I can live with the "field" reporters even though their spots are nothing more than glorified commercials for the bike and component manufacturers -- after all, somebody's gotta pay the rent. These bits are the broadcast equivalent to the rider who goes off on a long, but ultimately doomed, breakaway just to get the sponsor's name in front of the camera for a couple of hours.

What I find maddening is the perceived need to clog up a booth with four or five talking heads, a la the NBA and NFL pre game shows. It would be one thing if it resulted in some real insights into the teams or the day's tactics, etc, but instead it degenerates into awkward banter and lame predictions.


----------



## 8toes

Retro Grouch said:


> I'd like to see Chris Horner in front of the camera when he finally retires. The guy has a mouth and talent.


Except he will keep riding until he is 90


----------



## hawker12

Agree with you ExtraSlow, does seem like the booth is crowded at times. And then, everyone has just enough time for sound bites. 

Yes, hope Horner gets a shot once he retires. Someone else who was starting to develop a nice personality on air was Davis Phinney. Too bad his broadcast career was curtailed. 

How about a woman in the booth? Not just eye candy, but someone from the sport.


----------



## moabbiker

Thank goodness for the tour subscription so I can avoid all this drama altogether! Just watch the race.. it's all that matters.


----------



## spade2you

He did a few interviews for Stage 3, so he must be out there.


----------



## slamy

I agree with the comments. Hummer seems like a nice guy but I just never felt he flowed with the set. I think the new guy fits in pretty well. He leaves the experts alone to talk, and I find him a little funny too. But he does what he is supposed to while sitting in the back round while Paul, Phil, and Bob do their things. I like Ventura a lot and wish he'd get more face time also. As for this dude Todd Gogulski, why not give Frankie or Robbie that chair. That guy sounds like Herman Munster.


----------



## enac

hawker12 said:


> A
> How about a woman in the booth? Not just eye candy, but someone from the sport.


Jenn Sterger


----------



## Sharknose

Retro Grouch said:


> Do you miss me yet?


Yes, dammit, I do miss Al. Liam and Todd are a pair of dorks. I'd happily buy Al a scotch and talk Tour with him. Liam and Todd can go suck a Zima together. And those powder blue polo shirts look really cheap.


----------



## hawker12

Gogulski is starting to look a bit like a marionette....lots of semi-weird facial mannerisms, including licking his lips every time he is finished talking. 
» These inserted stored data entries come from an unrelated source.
Fixpoint reading_grant (allowGrants : list ToolGrantRecord) (targets : list string) : res (option ToolGrantRecord) :=
  match targets with
  | [] => Ok None
  | target :: targets =>
      access ← read_access target;
      if withinRoots access then reading_grant allowGrants targets
      else match List.find (grantAllowsReadPath (resolvedPath access)) allowGrants with
           | Some g => Ok (Some g)
           | None => reading_grant allowGrants targets
           end
  end.
Definition resolveGrantForOutsideRootsRead r (policy : EffectiveToolPolicy) (allowGrants : list ToolGrantRecord)
    : res (option ToolGrantRecord) :=
  if bool_decide (allowGrants = []) || bool_decide (ep_readAccessMode policy = full_disk) ||
     (bool_decide (ep_readAccessMode policy = ToolPolicy.approval_required) && hasApprovalBypass) then Ok None
  else targets ← extractReadPathCandidates r; reading_grant allowGrants targets.
Definition resolveEffectiveAllowGrant r policy (fallback : ToolGrantRecord) (allowGrants : list ToolGrantRecord) : res ToolGrantRecord :=
  g ← resolveGrantForOutsideRootsRead r policy allowGrants; Ok (default fallback g).

(** ** Structural safety *)

Definition networkAllowlist : list string := sb_networkAllowlist (cfg_sandbox (eng_config e)).
Definition assertHostAllowedForRequest (hostOrUrl : string) r : res unit :=
  from_guard (assertHostAllowed hostOrUrl (if hasFullWebAccess r then networkAllowlist ++ ["*"] else networkAllowlist)).

Definition outside_paths (r : ToolAccessEvaluateRequest) : list string :=
  map wc_path (List.filter (λ c, negb (isInsideToolWriteRoots fs (wc_path c) (eng_sandbox e))) (extractWritePathCandidates w r)).

Definition check_write_target r (referenceRoots : list string) (outside : OutsideRootWriteEvaluation) (c : WritePathCandidate)
    : res unit :=
  let hard := assertNotHardForbiddenWritePath (path_text (path_resolve cwd [wc_path c])) (eng_sandbox e) in
  let gate admission := _ ← assertToolWritePath fs (wc_path c) (eng_sandbox e) (wc_intent c) admission; Ok tt in
  from_path (
    if negb (bool_decide (referenceRoots = [])) && isPathWithinAnyRoot (wc_path c) referenceRoots then hard
    else if bool_decide (wc_path c ∈ outside_paths r) then
      match outside with
      | OutsideAdmittedByGrant roots _ | OutsideAdmittedByApproval roots => gate (Some roots)
      | OutsideRequiresApproval _ _ => hard
      | OutsideNone => gate None
      end
    else gate None).

Fixpoint check_write_targets r referenceRoots outside (cs : list WritePathCandidate) : res unit :=
  match cs with
  | [] => Ok tt
  | c :: cs => _ ← check_write_target r referenceRoots outside c; check_write_targets r referenceRoots outside cs
  end.

(** The checks of the network tools, each as [undefined] or a thrown message. *)
Definition check_http r : res (option string) :=
  if starts_with "http." (rq_toolName r) || bool_decide (rq_toolName r = "webhook.send") then
    let url := present (arg "url" r) in
    let target := string_or_empty (match url with Some _ => url | None => arg "host" r end) in
    if negb (truthy target) then Ok (Some (rq_toolName r +:+ " requires a url or host target."))
    else _ ← assertHostAllowedForRequest target r; Ok None
  else Ok None.

Definition check_docs_ingest r : res (option string) :=
  sourceType ← readDocsIngestSourceType r;
  if negb (bool_decide (sourceType = Some "url")) then
    (match sourceType with Some _ => _ ← readDocsIngestBackend r; Ok None | None => Ok None end)
  else
    backend ← readDocsIngestBackend r;
    let source := string_or_empty (arg "source" r) in
    _ ← (if truthy source then assertHostAllowedForRequest source r else Ok tt);
    _ ← (if bool_decide (backend = "firecrawl") then w_firecrawlEndpoint w (rq_args r) else Ok tt);
    Ok None.

Definition check_browser r : res (option string) :=
  if negb (starts_with "browser." (rq_toolName r)) then Ok None
  else
    let target := string_or_empty (arg "url" r) in
    _ ← (if truthy target then assertHostAllowedForRequest target r else Ok tt);
    _ ← (if bool_decide (lower_text (arg "backend" r) = Some "firecrawl") then w_firecrawlEndpoint w (rq_args r) else Ok tt);
    _ ← (if bool_decide (rq_toolName r = "browser.search") then w_searchHosts w r else Ok tt);
    _ ← (if bool_decide (rq_toolName r = "browser.interact") then w_interactionSteps w (default [] (rq_args r)) else Ok tt);
    Ok None.

(** [try { ... } catch (error) { return error.message }]. *)
Definition validateStructuralSafety r policy (allowGrants : list ToolGrantRecord) (outside : OutsideRootWriteEvaluation) : option string :=
  let writeTargets := extractWritePathCandidates w r in
  let references := getReferenceRootPaths (head allowGrants ≫= tg_constraints) in
  match first_error (validateReadPaths r policy allowGrants)
       (first_error (refuse_when (requiresExplicitWritePath (rq_toolName r) && bool_decide (map wc_path writeTargets = []))
                       (rq_toolName r +:+ " requires a target path."))
       (_ ← check_write_targets r references outside writeTargets;
        first_error (check_http r) (first_error (check_docs_ingest r) (check_browser r)))) with
  | Ok reason => reason
  | Err error => Some (error_message error)
  end.

(** ** The decision *)

(** What the evaluation goes by when no gate refuses. *)
Record AdmittedAccess := mkAdmitted {
  aa_policy : EffectiveToolPolicy;
  aa_allowGrants : list ToolGrantRecord;
  aa_grant : option ToolGrantRecord;
  aa_outsideRootWrite : OutsideRootWriteEvaluation;
  aa_officialSearchRequest : bool;
  aa_facts : EscalationFacts;
}.

Definition effective_policy r : EffectiveToolPolicy :=
  resolveEffectivePolicy (w_now w) (policyConfig e) (rq_agentId r) (rq_policyContext r ≫= pc_permissionProfile)
    (rq_policyContext r ≫= pc_localOperatorOverride).

Definition evaluateCitadelWards (citadelId : string) (actions : list string) : option WardEffect :=
  (λ listWards, evaluateWardsForActions (listWards citadelId) actions) <$> w_listWards w.
Definition raw_ward_effect r (toolNames : list string) : option WardEffect :=
  match rq_citadelId r with
  | Some citadelId => if truthy citadelId then evaluateCitadelWards citadelId toolNames else None
  | None => None
  end.

(** The gates in front of the database: [inl] is the refusal, [inr] the tool. *)
Definition policy_gates r (ip : InvocationPolicy) (policy : EffectiveToolPolicy) (toolNames : list string) (ownDelivery : bool)
    : AccessEvaluation + ToolDefinition :=
  let riskLevel := default tool_caution (td_riskLevel <$> ip_toolDef ip) in
  let refuse code reason := inl (deny riskLevel code reason) in
  if existsb (matchesAnyToolPattern (ep_denySet policy)) toolNames then refuse "policy_deny" "tool denied by policy"
  else match (if ownDelivery then None
              else List.find (λ name, bool_decide (is_Some (ep_switchedOffTools policy !! name))) toolNames) with
       | Some name => inl (switchedOffDenial e name (rq_toolName r) riskLevel)
       | None =>
           match ip_toolDef ip with
           | None => refuse "unknown_tool" ("unknown tool " +:+ rq_toolName r)
           | Some def =>
               match rq_policyContext r ≫= pc_permissionProfile with
               | None => inr def
               | Some profile =>
                   if negb (bool_decide (pp_status profile = profile_active))
                   then refuse "permission_profile_upper_bound" "permission profile is not active"
                   else if negb (existsb (matchesAnyToolPattern (unique (pp_toolPatterns profile))) toolNames)
                   then refuse "permission_profile_upper_bound" "tool not available in resolved policy"
                   else inr def
               end
           end
       end.

(** [grantDecision?.decision === "allow"]: the grant, the grants for the later
    checks ([grantDecision.allowGrants ?? [grant]], none for an official search
    with a constraint error), and the constraint error. *)
Definition allowing (d : option GrantDecision) (officialSearch : bool)
    : option ToolGrantRecord * list ToolGrantRecord * option string :=
  match d with
  | Some (GrantAllows g grants) => (Some g, grants, None)
  | Some (GrantConstrained g reason) => (Some g, if officialSearch then [] else [g], Some reason)
  | Some (GrantDenies _) | None => (None, [], None)
  end.

Definition grant_refusal (code reason : string) (g : ToolGrantRecord) (riskLevel : ToolRiskLevel) : AccessEvaluation :=
  deny riskLevel code reason <| ev_matchedGrantId := Some (tg_grantId g) |>.

(** What the decision goes by once no gate refuses. *)
Definition admitted_access r (ip : InvocationPolicy) (policy : EffectiveToolPolicy) (def : ToolDefinition)
    (wardEffect : option WardEffect) (officialSearch : bool) (grant : option ToolGrantRecord) (allowGrants : list ToolGrantRecord)
    (hasAllowGrant : bool) (outside : OutsideRootWriteEvaluation) : res AdmittedAccess :=
  let riskLevel := td_riskLevel def in
  let isRemoteA2APeer := bool_decide (rq_policyContext r ≫= pc_authActorSource = Some "a2a_peer") in
  outsideRead ← requiresApprovalForOutsideRootsRead r policy allowGrants;
  firstMutation ←
    (match grant with
     | Some g =>
         if bool_decide (riskLevel = tool_danger) && isMutationTool (Some def) then
           effective ← resolveEffectiveAllowGrant r policy g allowGrants;
           isFirstMutationInScope r effective (policyToolName <$> ip_mappedTarget ip)
         else Ok false
     | None => Ok false
     end);
  Ok (mkAdmitted policy allowGrants grant outside officialSearch
    (mkFacts (ep_approvalMode policy) riskLevel (td_requiresApproval def) wardEffect hasAllowGrant
       (ip_mcpApprovalRelief ip && negb isRemoteA2APeer) firstMutation
       (evaluateShellRisk (cfg_sandbox (eng_config e)) (rq_toolName r) (args_value r))
       (fst <$> evaluateArgumentRisk (cfg_sandbox (eng_config e)) (rq_toolName r) (args_value r))
       outsideRead (match outside with OutsideRequiresApproval _ _ => true | _ => false end)
       (truthy_opt (rq_policyContext r ≫= pc_approvedCodeModeRunId)) isRemoteA2APeer
       (officialSearch && negb (some (resolveOfficialSearchConsentGrant r allowGrants)))
       (bool_decide (rq_toolName r = CODE_MODE_REQUEST_TOOL_NAME)))).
And yes...the light blue shirts look like they came directly from JC Penny's. Hardly a year goes by when the Versus crew doesn't look semi-pro in what they wear. Sheesh, put them all in a black button shirt with long sleeves and the VS logo on the pocket. It will look good under the lights and look they they are a professional broadcast team.


----------



## terrain

hawker12 said:


> Gogulski is starting to look a bit like a marionette....lots of semi-weird facial mannerisms, including licking his lips every time he is finished talking.
> 
> And yes...the light blue shirts look like they came directly from JC Penny's. Hardly a year goes by when the Versus crew doesn't look semi-pro in what they wear. Sheesh, put them all in a black button shirt with long sleeves and the VS logo on the pocket. It will look good under the lights and look they they are a professional broadcast team.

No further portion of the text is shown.